* Task objective
Of all the lines below, output only those starting at the one with "(** Every statement" and ending at the one with "- intros CurRegion", both ends included, exactly as written.

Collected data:
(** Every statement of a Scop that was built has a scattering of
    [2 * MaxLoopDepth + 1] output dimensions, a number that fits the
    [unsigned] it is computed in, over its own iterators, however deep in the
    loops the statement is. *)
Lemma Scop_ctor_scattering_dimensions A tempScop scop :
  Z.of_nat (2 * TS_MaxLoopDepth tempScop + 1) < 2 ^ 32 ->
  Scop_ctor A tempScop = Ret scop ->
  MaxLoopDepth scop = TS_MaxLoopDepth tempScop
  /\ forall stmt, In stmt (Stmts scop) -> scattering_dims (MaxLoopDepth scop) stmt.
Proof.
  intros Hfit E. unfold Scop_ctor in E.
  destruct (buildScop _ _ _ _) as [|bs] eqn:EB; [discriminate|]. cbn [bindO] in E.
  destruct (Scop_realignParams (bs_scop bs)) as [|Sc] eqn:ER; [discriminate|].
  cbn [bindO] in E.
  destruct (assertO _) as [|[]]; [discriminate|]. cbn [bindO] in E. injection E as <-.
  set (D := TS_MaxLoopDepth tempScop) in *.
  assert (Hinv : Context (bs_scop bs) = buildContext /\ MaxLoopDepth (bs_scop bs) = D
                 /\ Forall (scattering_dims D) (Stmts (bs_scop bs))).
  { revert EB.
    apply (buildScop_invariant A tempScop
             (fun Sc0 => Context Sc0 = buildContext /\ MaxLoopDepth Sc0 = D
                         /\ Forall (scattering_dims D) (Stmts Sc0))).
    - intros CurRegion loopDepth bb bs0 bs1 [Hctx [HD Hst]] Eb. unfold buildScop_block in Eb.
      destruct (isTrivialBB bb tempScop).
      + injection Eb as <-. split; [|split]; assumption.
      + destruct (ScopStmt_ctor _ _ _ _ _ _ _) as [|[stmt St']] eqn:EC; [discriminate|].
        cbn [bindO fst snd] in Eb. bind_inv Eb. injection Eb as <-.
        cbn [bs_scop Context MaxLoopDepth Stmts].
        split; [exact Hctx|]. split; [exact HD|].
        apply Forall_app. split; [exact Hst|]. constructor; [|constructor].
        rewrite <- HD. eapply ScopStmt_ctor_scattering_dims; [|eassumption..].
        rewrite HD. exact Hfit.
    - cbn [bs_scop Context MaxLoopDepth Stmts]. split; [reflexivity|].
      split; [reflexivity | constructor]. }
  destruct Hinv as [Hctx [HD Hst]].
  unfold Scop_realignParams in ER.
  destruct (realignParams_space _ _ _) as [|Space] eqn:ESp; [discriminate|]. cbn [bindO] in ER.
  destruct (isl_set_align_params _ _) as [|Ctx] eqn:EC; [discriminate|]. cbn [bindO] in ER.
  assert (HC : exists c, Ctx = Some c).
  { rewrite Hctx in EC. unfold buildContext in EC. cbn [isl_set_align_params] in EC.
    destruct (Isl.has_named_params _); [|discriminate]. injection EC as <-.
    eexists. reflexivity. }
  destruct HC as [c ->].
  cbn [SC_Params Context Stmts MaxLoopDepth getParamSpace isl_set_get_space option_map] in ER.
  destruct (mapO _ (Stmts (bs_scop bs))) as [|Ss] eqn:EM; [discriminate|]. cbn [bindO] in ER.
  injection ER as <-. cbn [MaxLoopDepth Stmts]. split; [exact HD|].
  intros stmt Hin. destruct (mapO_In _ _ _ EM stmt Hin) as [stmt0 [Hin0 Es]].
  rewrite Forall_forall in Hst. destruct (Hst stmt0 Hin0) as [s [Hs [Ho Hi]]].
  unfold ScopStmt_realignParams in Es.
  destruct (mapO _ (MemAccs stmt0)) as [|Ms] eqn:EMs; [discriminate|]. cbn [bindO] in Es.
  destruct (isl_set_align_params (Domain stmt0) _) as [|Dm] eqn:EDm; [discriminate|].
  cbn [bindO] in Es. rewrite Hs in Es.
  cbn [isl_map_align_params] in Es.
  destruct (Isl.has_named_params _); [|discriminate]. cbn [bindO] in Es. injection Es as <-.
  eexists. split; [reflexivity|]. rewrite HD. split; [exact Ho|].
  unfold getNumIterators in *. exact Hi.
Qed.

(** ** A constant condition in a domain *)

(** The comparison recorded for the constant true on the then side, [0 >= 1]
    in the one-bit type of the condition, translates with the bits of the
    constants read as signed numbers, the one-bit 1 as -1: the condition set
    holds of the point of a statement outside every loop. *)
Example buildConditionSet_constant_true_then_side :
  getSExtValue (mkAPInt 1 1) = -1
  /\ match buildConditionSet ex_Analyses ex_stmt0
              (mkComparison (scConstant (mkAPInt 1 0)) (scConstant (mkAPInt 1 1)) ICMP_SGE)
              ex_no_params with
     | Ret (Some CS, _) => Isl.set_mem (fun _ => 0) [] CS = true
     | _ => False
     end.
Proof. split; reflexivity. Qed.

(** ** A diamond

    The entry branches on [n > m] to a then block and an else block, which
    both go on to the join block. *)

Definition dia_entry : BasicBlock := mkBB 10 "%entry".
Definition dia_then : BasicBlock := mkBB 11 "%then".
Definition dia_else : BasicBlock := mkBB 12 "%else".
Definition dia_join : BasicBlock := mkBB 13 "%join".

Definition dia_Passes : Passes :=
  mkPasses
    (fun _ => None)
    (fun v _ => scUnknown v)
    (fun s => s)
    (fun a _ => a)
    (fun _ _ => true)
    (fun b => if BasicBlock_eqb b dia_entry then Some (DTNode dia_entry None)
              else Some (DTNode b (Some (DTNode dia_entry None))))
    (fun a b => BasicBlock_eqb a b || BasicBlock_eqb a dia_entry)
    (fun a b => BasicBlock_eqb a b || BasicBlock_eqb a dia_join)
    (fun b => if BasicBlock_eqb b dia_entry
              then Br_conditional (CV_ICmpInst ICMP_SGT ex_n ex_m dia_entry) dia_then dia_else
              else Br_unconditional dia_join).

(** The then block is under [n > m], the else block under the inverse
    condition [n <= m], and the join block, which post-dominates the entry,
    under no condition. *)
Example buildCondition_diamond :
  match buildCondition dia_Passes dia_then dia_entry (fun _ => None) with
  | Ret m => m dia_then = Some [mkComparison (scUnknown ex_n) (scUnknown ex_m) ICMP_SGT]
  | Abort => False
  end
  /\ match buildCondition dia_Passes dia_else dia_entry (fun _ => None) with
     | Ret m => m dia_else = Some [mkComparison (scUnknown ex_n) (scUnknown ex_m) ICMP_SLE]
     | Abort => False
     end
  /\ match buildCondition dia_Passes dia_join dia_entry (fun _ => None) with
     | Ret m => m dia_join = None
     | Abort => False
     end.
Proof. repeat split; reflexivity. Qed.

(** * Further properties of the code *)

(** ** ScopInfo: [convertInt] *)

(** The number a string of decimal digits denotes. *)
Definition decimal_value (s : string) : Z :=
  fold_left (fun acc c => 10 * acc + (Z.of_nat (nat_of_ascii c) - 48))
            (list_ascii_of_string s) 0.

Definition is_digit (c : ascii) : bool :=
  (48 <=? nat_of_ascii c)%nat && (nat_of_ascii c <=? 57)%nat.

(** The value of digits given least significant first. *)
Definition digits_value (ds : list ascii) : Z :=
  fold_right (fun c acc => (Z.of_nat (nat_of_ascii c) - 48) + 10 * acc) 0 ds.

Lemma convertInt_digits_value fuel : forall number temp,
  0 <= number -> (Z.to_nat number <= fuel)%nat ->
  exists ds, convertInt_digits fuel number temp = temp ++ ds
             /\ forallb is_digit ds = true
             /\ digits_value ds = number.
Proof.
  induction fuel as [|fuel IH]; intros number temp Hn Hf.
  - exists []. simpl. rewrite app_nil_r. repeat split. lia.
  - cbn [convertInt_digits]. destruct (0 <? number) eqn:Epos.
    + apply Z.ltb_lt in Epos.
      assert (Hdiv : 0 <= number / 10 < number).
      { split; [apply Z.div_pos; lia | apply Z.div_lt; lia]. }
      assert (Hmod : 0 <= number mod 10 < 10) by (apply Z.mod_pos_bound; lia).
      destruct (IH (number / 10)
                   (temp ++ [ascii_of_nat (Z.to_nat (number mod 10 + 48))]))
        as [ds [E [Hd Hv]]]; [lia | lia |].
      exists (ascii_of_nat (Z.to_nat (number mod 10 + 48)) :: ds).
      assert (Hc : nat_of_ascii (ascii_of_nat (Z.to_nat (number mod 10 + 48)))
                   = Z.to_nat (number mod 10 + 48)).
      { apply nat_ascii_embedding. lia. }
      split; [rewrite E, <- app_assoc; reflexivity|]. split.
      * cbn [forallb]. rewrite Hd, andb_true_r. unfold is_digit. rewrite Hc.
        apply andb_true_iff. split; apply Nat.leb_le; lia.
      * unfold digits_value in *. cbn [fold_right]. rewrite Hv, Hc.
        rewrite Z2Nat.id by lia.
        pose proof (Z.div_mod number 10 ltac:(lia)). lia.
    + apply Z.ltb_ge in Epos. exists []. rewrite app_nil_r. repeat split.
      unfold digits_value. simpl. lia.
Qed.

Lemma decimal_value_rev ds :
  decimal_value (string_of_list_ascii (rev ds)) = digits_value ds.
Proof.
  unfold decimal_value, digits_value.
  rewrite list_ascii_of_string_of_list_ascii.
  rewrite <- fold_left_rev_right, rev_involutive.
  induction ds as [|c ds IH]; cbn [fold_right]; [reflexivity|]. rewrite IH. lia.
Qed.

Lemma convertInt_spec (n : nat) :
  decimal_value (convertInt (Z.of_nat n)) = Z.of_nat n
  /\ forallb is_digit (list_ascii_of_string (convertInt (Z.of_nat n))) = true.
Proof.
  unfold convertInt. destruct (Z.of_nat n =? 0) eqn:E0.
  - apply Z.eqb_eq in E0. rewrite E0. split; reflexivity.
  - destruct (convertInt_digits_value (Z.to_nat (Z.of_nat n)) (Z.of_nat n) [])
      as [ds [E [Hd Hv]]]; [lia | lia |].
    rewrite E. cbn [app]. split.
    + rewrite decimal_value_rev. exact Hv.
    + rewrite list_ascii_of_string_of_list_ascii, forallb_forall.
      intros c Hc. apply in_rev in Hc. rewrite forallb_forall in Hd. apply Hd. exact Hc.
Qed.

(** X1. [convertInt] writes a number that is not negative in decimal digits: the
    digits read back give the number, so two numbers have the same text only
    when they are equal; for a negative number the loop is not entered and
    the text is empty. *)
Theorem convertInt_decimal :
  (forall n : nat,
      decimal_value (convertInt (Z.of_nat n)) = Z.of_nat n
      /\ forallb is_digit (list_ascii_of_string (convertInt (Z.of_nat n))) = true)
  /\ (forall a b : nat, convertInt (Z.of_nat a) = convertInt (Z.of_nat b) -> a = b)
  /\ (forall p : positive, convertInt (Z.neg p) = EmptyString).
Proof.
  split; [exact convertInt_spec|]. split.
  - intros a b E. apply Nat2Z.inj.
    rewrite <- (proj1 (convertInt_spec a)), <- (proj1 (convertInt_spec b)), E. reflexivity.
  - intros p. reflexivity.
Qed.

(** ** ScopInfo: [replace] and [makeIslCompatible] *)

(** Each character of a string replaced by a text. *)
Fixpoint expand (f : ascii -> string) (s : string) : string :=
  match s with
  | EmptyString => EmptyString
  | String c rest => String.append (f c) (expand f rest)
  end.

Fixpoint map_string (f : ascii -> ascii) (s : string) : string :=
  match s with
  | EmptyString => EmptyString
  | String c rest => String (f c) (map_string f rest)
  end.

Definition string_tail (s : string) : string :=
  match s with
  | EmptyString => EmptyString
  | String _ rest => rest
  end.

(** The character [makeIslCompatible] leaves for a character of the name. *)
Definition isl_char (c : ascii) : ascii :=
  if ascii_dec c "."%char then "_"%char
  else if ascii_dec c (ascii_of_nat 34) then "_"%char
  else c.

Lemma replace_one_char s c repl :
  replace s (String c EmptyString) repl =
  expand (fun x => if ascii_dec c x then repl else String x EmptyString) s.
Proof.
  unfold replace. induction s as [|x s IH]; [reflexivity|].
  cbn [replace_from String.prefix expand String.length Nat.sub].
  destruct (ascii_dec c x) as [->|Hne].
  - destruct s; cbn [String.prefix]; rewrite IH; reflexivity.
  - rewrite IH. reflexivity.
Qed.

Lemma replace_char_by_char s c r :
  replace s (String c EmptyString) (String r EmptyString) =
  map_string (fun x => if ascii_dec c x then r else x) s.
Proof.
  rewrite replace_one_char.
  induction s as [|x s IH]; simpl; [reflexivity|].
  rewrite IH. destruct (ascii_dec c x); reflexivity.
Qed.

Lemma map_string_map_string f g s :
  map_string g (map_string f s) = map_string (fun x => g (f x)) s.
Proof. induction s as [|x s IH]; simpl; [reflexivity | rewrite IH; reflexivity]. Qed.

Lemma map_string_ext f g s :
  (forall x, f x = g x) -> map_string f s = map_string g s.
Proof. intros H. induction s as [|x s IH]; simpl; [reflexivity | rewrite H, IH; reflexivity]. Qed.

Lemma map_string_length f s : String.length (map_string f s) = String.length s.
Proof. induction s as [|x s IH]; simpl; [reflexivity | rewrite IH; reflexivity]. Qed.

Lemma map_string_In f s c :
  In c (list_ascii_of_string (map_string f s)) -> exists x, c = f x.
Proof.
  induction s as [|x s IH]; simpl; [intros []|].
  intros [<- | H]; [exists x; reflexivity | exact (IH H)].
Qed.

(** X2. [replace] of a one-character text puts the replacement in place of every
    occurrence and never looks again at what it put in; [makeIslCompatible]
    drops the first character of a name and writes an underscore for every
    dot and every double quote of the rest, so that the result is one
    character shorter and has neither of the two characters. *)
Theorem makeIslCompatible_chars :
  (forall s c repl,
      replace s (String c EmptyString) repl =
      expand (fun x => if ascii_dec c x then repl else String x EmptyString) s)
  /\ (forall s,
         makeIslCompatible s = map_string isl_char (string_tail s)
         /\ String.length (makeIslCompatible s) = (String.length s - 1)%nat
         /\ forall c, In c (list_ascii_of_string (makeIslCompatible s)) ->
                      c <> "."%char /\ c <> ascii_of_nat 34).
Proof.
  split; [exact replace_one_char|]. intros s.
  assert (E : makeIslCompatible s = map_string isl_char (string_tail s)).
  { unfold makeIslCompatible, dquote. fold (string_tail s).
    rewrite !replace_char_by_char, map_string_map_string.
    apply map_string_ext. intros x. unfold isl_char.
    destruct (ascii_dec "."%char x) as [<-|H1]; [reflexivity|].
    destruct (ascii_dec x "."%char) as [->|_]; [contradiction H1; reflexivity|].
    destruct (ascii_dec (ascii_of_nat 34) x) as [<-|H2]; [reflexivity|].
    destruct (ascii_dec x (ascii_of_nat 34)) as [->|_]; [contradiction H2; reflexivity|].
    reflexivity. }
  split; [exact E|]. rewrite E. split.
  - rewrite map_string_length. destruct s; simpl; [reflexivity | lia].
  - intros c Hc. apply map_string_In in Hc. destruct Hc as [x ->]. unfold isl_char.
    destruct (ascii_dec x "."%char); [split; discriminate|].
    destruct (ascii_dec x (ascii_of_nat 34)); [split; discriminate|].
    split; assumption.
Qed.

--

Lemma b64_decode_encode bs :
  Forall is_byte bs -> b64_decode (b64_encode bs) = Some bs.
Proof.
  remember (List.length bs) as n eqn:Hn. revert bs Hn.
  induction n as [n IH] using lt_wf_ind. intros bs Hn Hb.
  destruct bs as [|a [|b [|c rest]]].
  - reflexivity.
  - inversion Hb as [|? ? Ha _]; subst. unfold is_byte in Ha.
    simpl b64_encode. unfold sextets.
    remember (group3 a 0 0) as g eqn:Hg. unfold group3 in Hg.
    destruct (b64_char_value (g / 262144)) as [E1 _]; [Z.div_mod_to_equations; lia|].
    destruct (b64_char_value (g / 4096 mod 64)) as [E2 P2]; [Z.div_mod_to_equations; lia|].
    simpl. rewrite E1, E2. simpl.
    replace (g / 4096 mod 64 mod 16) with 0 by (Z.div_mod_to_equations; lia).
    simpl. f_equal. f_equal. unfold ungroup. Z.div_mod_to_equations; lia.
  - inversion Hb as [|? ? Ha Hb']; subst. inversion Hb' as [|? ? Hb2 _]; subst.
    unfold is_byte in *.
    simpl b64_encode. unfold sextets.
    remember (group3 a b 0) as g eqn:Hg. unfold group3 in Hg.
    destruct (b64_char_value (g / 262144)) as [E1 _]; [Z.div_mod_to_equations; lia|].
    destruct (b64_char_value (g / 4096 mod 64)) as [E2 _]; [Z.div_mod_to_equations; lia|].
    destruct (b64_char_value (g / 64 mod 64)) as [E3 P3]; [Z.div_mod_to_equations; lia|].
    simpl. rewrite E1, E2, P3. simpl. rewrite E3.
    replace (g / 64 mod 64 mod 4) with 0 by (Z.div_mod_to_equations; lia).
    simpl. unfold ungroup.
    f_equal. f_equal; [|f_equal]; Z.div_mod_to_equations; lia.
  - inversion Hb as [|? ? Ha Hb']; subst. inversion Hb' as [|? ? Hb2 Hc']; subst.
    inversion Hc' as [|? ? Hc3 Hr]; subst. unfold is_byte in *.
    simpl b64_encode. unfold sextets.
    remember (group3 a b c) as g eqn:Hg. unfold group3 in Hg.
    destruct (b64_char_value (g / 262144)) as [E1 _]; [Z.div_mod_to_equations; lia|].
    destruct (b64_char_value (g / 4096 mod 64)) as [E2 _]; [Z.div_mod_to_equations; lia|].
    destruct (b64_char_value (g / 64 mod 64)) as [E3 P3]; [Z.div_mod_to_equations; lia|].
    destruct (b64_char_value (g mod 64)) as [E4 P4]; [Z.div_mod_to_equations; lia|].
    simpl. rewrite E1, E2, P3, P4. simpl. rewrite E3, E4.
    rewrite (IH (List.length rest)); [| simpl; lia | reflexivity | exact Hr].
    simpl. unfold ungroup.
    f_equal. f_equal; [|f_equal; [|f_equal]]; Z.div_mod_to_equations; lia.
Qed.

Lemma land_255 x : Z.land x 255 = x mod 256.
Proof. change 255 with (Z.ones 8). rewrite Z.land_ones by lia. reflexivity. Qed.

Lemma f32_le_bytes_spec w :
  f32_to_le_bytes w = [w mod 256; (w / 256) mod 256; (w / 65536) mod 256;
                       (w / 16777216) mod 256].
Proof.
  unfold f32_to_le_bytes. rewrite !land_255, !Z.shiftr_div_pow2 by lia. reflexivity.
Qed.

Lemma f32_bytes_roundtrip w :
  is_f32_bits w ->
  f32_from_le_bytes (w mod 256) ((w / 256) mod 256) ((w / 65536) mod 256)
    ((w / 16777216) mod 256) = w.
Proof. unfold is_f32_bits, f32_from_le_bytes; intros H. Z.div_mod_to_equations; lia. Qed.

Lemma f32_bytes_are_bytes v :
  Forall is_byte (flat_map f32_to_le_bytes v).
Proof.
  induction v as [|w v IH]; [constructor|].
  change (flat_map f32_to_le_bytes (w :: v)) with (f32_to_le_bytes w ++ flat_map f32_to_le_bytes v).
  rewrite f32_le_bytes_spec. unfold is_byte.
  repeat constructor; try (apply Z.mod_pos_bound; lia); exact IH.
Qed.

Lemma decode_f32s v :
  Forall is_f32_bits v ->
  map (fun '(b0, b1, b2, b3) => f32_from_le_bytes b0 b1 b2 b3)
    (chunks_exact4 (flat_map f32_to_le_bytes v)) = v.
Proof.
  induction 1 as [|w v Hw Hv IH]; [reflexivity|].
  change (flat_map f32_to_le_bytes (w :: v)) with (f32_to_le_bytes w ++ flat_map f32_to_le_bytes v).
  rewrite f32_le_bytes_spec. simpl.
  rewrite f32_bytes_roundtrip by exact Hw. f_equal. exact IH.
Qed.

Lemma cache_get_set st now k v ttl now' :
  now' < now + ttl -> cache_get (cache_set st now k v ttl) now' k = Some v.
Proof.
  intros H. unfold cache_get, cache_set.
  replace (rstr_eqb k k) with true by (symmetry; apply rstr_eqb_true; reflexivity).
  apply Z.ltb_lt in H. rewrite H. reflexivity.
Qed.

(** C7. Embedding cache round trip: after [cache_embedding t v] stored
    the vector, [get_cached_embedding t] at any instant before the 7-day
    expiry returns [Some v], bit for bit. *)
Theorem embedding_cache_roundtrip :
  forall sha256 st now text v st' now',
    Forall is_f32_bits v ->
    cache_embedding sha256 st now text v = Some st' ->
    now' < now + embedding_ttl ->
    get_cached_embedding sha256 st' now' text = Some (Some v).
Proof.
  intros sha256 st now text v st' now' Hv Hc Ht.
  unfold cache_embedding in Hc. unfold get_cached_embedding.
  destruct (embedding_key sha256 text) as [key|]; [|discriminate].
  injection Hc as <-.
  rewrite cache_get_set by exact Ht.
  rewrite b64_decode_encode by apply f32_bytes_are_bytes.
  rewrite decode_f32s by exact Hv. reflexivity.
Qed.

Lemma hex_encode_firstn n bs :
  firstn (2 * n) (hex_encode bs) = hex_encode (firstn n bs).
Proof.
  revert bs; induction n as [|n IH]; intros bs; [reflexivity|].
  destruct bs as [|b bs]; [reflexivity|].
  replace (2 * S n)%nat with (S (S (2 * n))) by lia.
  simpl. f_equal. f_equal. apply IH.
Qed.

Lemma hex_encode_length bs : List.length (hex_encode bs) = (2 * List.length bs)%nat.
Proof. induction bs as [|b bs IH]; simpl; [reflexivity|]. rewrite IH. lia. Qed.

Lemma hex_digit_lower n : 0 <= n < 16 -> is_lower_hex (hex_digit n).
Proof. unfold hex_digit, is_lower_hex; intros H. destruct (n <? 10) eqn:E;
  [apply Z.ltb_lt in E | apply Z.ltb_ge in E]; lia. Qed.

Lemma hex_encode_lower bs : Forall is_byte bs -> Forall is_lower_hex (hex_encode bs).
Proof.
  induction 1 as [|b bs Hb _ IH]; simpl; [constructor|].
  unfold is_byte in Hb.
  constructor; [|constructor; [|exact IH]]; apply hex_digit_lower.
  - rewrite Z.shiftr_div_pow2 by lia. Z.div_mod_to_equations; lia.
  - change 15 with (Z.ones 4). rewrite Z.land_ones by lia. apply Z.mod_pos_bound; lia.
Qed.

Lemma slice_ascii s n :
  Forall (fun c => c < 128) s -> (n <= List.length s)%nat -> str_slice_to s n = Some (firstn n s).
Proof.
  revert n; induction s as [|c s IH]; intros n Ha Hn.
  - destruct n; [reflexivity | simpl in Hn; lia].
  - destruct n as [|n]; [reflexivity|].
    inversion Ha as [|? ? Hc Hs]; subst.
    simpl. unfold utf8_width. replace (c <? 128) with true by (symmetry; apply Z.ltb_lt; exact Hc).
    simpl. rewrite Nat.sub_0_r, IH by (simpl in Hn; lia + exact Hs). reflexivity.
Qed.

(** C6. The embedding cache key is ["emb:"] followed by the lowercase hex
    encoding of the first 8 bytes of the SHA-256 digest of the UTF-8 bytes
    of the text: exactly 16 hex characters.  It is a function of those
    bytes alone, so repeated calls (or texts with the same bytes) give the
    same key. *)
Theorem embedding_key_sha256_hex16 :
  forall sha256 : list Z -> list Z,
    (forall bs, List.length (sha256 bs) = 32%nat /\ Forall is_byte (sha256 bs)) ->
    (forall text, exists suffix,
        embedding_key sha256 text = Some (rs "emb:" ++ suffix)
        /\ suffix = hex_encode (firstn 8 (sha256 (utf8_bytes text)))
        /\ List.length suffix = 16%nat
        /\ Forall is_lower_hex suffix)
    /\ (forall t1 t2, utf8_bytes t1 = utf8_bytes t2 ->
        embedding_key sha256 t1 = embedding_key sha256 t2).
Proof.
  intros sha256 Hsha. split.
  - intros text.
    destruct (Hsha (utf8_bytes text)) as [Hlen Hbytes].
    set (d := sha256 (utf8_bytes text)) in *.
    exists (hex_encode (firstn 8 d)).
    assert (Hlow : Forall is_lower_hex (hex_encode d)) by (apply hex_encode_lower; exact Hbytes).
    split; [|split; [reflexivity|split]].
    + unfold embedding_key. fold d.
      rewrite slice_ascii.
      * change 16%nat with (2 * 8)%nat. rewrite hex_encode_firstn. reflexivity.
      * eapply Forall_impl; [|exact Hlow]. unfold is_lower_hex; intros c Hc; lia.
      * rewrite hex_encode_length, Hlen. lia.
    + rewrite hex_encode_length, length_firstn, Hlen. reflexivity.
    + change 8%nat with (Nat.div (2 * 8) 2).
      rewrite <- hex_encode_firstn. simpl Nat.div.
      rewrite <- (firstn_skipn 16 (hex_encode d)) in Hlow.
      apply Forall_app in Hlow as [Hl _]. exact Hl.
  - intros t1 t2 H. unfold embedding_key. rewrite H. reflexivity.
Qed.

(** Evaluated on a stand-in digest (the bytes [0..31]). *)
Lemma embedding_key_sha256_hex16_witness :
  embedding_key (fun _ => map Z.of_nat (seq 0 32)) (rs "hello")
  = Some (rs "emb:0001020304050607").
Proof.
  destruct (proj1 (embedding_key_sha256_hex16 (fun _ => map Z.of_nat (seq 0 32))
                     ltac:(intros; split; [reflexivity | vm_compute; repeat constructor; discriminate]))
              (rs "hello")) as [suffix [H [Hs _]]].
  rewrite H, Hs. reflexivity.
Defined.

* The completed task
(** Every statement of a Scop that was built has a scattering of
    [2 * MaxLoopDepth + 1] output dimensions, a number that fits the
    [unsigned] it is computed in, over its own iterators, however deep in the
    loops the statement is. *)
Lemma Scop_ctor_scattering_dimensions A tempScop scop :
  Z.of_nat (2 * TS_MaxLoopDepth tempScop + 1) < 2 ^ 32 ->
  Scop_ctor A tempScop = Ret scop ->
  MaxLoopDepth scop = TS_MaxLoopDepth tempScop
  /\ forall stmt, In stmt (Stmts scop) -> scattering_dims (MaxLoopDepth scop) stmt.
Proof.
  intros Hfit E. unfold Scop_ctor in E.
  destruct (buildScop _ _ _ _) as [|bs] eqn:EB; [discriminate|]. cbn [bindO] in E.
  destruct (Scop_realignParams (bs_scop bs)) as [|Sc] eqn:ER; [discriminate|].
  cbn [bindO] in E.
  destruct (assertO _) as [|[]]; [discriminate|]. cbn [bindO] in E. injection E as <-.
  set (D := TS_MaxLoopDepth tempScop) in *.
  assert (Hinv : Context (bs_scop bs) = buildContext /\ MaxLoopDepth (bs_scop bs) = D
                 /\ Forall (scattering_dims D) (Stmts (bs_scop bs))).
  { revert EB.
    apply (buildScop_invariant A tempScop
             (fun Sc0 => Context Sc0 = buildContext /\ MaxLoopDepth Sc0 = D
                         /\ Forall (scattering_dims D) (Stmts Sc0))).
    - intros CurRegion loopDepth bb bs0 bs1 [Hctx [HD Hst]] Eb. unfold buildScop_block in Eb.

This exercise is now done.